Let’s see what gives HTM models edge over the neural networks,

  1. While neural networks use sophisticated math for supervised learning based on large training datasets, HTM models use much smaller datasets for unsupervised learning based on biological principles.
  2. Neural networks need large datasets because they learn via back propagation, a mechanism in which the different layers of neural networks adjust their weights and biases based on labeled input data.

For example, a neural network devised to differentiate dog images from cat images will have two neurons on the uppermost layer, one for recognizing dogs and one for recognizing cats. If the neuron for a cat image fires when there’s an image of a dog, the network continues to analyze training data to adjust those weights and biases based on the animals’ features until the system consistently recognizes dogs. Those weights and biases are adjusted from the network’s top to its bottom: thus the term back propagation.

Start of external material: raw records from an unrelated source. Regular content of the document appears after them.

Lemma load_transcript_page_spec before :
  let shown := if is_last_page before then option_list summary else [] in
  load_transcript_page message_id now session_id branch_id before db
  = Some (Ok
      {| lt_messages := shown ++ map snd (page_of messages before TRANSCRIPT_PAGE_LIMIT);
         lt_message_seq_ids := map (fun _ => Some 0) shown ++ page_seq_ids before;
         lt_operator_commands :=
           map client_command (page_of commands before TRANSCRIPT_PAGE_LIMIT);
         lt_has_more_before :=
           (TRANSCRIPT_PAGE_LIMIT <? Z.of_nat (length (rows_before messages before)))
           || (TRANSCRIPT_PAGE_LIMIT <? Z.of_nat (length (rows_before commands before)));
         lt_last_event_id := last_session_seq_id session_id db |}).
Proof.
  intros shown. unfold load_transcript_page.
  replace (transcript_page_limit (Some (show_Z TRANSCRIPT_PAGE_LIMIT)))
    with TRANSCRIPT_PAGE_LIMIT by (vm_compute; reflexivity).
  unfold load_branch_messages_page, load_branch_operator_commands_page.
  rewrite has_lineage, has_bounds. simpl.
  fold messages commands.
  rewrite (load_page_rows_spec messages _ message_record); cycle 1.
  { apply message_rows_sorted. }
  { apply Forall_forall. done. }
  { eapply Forall_impl; [exact message_rows_positive|]. intros row Hrow. simpl in *.
    destruct (Z.ltb_spec 0 row.1); [done|lia]. }
  { unfold TRANSCRIPT_PAGE_LIMIT, I64_MAX. lia. }
  rewrite (load_page_rows_spec commands _ command_record); cycle 1.
  { apply command_rows_sorted. }
  { apply command_rows_parse. }
  { apply Forall_forall. intros row _. simpl. by rewrite command_record_seq. }
  { unfold TRANSCRIPT_PAGE_LIMIT, I64_MAX. lia. }
  simpl. fold summary.
  assert ((if TRANSCRIPT_PAGE_LIMIT <? Z.of_nat (length (rows_before messages before))
           then None else summary) = (if is_last_page before then summary else None)) as ->.
  { unfold is_last_page. rewrite Z.leb_antisym. by destruct (_ <? _). }
  subst shown. unfold page_seq_ids. destruct (is_last_page before); simpl.
  - destruct summary; simpl; rewrite ?map_map; reflexivity.
  - rewrite ?map_map. reflexivity.
Qed.

(** The rows still to be read before a position. *)
Definition rows_left (before : option Z) : nat :=
  length (rows_before messages before) + length (rows_before commands before).

Lemma min_seq_Some l : min_seq l = None <-> l = [].
Proof. by destruct l. Qed.

Lemma min_seq_spec l z : min_seq l = Some z -> z ∈ l /\ Forall (fun y => z <= y) l.
Proof.
  destruct l as [|x l]; [done|]. simpl. intros [= <-]. revert x.
  induction l as [|y l IH]; intros x; simpl.
  - split; [by left|]. by repeat constructor.
  - destruct (IH (Z.min x y)) as [Hin Hall]. apply Forall_cons in Hall as [Hx Hall]. split.
    + apply elem_of_cons in Hin as [->|Hin]; [|right; by right].
      destruct (Z.min_spec x y) as [[_ ->]|[_ ->]]; [by left|right; by left].
    + repeat constructor; [lia|lia|]. done.
Qed.

(** [oldest_seq] of a page is one of its rows, or the summary's number, and
    no row of the page is older. *)
Lemma page_oldest_seq_spec page :
  match page_oldest_seq page with
  | None => omap id (lt_message_seq_ids page) = []
            /\ omap rc_seq_id (lt_operator_commands page) = []
  | Some z => (z ∈ omap id (lt_message_seq_ids page)
               \/ z ∈ omap rc_seq_id (lt_operator_commands page))
              /\ Forall (fun y => z <= y) (omap id (lt_message_seq_ids page))
              /\ Forall (fun y => z <= y) (omap rc_seq_id (lt_operator_commands page))
  end.
Proof.
  unfold page_oldest_seq.
  destruct (min_seq (omap id (lt_message_seq_ids page))) as [a|] eqn:Ha;
    destruct (min_seq (omap rc_seq_id (lt_operator_commands page))) as [b|] eqn:Hb;
    rewrite ?min_seq_Some in *;
    repeat match goal with H : min_seq _ = Some _ |- _ => apply min_seq_spec in H as [? ?] end.
  - split_and!.
    + destruct (Z.min_spec a b) as [[_ ->]|[_ ->]]; [by left|by right].
    + eapply Forall_impl; [eassumption|]. simpl. lia.
    + eapply Forall_impl; [eassumption|]. simpl. lia.
  - rewrite Hb. split_and!; [by left|done|constructor].
  - rewrite Ha. split_and!; [by right|constructor|done].
  - done.
Qed.

Lemma omap_seq_ids (l : list (Z * Message)) : omap id (map (fun row => Some row.1) l) = l.*1.
Proof. induction l as [|row l IH]; [done|]. simpl. f_equal. exact IH. Qed.

Lemma omap_command_ids (l : list (Z * EventEnvelope)) :
  omap rc_seq_id (map client_command l) = l.*1.
Proof.
  induction l as [|row l IH]; [done|]. simpl. rewrite command_record_seq. f_equal. exact IH.
Qed.

Lemma rows_before_mono {R} (rows : list (Z * R)) a b :
  a <= b -> (length (rows_before rows (Some a)) <= length (rows_before rows (Some b)))%nat.
Proof.
  intros Hab. simpl. induction rows as [|row rows IH]; simpl; [done|].
  destruct (Z.ltb_spec row.1 a), (Z.ltb_spec row.1 b); simpl; lia.
Qed.

Lemma rows_before_all {R} (rows : list (Z * R)) before :
  (length (rows_before rows before) <= length rows)%nat.
Proof.
  destruct before as [b|]; simpl; [|done]. induction rows as [|row rows IH]; simpl; [done|].
  destruct (Z.ltb_spec row.1 b); simpl; lia.
Qed.

Lemma rows_before_zero {R} (rows : list (Z * R)) :
  Forall (fun row => 0 < row.1) rows -> rows_before rows (Some 0) = [].
Proof.
  simpl. induction 1 as [|row rows Hrow _ IH]; simpl; [done|].
  destruct (Z.ltb_spec row.1 0); [lia|done].
Qed.

Lemma page_of_before {R} (rows : list (Z * R)) before limit row :
  row ∈ page_of rows before limit ->
  match before with None => True | Some b => row.1 < b end.
Proof.
  unfold page_of. intros Hin%subseteq_drop. destruct before as [b|]; [|done]. simpl in Hin.
  rewrite list_elem_of_In, filter_In in Hin. destruct Hin as [_ Hb]. by apply Z.ltb_lt.
Qed.

(** Moving a position to something no newer than the oldest row of a page
    that is not the last leaves fewer rows. *)
Lemma rows_before_decrease {R} (rows : list (Z * R)) before z :
  StronglySorted Z.lt rows.*1 ->
  TRANSCRIPT_PAGE_LIMIT < Z.of_nat (length (rows_before rows before)) ->
  Forall (fun y => z <= y) (page_of rows before TRANSCRIPT_PAGE_LIMIT).*1 ->
  (length (rows_before rows (Some z)) < length (rows_before rows before))%nat.
Proof.
  intros Hs Hlong Hall.
  destruct (page_step rows Hs before TRANSCRIPT_PAGE_LIMIT) as (oldest & Hhead & Hsplit & Hlen);
    [done|done|].
  destruct (page_of rows before TRANSCRIPT_PAGE_LIMIT) as [|o page] eqn:E; [done|].
  injection Hhead as ->. apply Forall_cons in Hall as [Hz _].
  pose proof (rows_before_mono rows _ _ Hz).
  apply (f_equal length) in Hsplit. rewrite length_app in Hsplit. simpl in *. lia.
Qed.

Lemma rows_before_no_more {R} (rows : list (Z * R)) before z :
  Forall (fun row => 0 < row.1) rows ->
  z = 0 \/ match before with None => True | Some b => z < b end ->
  (length (rows_before rows (Some z)) <= length (rows_before rows before))%nat.
Proof.
  intros Hpos [->|Hz].
  - rewrite rows_before_zero by done. simpl. lia.
  - destruct before as [b|]; [apply rows_before_mono; lia|apply rows_before_all].
Qed.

HTM models, however, rely on Hebbian Learning, an algorithm predicated on strengthening the synapse between neurons when the input and output neurons have extremely correlated outputs. Therefore, they require less amount of data.

Practical (Business) Value

Because Hebbian learning enables rapid learning on quick, unlabeled data of different sources, HTM models are well suited for anomaly detection use cases in addition to conventional image or speech recognition ones.

Network anomaly detection can encompass facets of fraud detection and cybersecurity. It’s also influential in supporting physical network security by analyzing video data images in each successive frame.

Additional use cases abound in the Internet of Things related to product monitoring of manufacturing lines, equipment asset management, and predictive maintenance. Although HTM models are relatively new, adoption rates are increasing.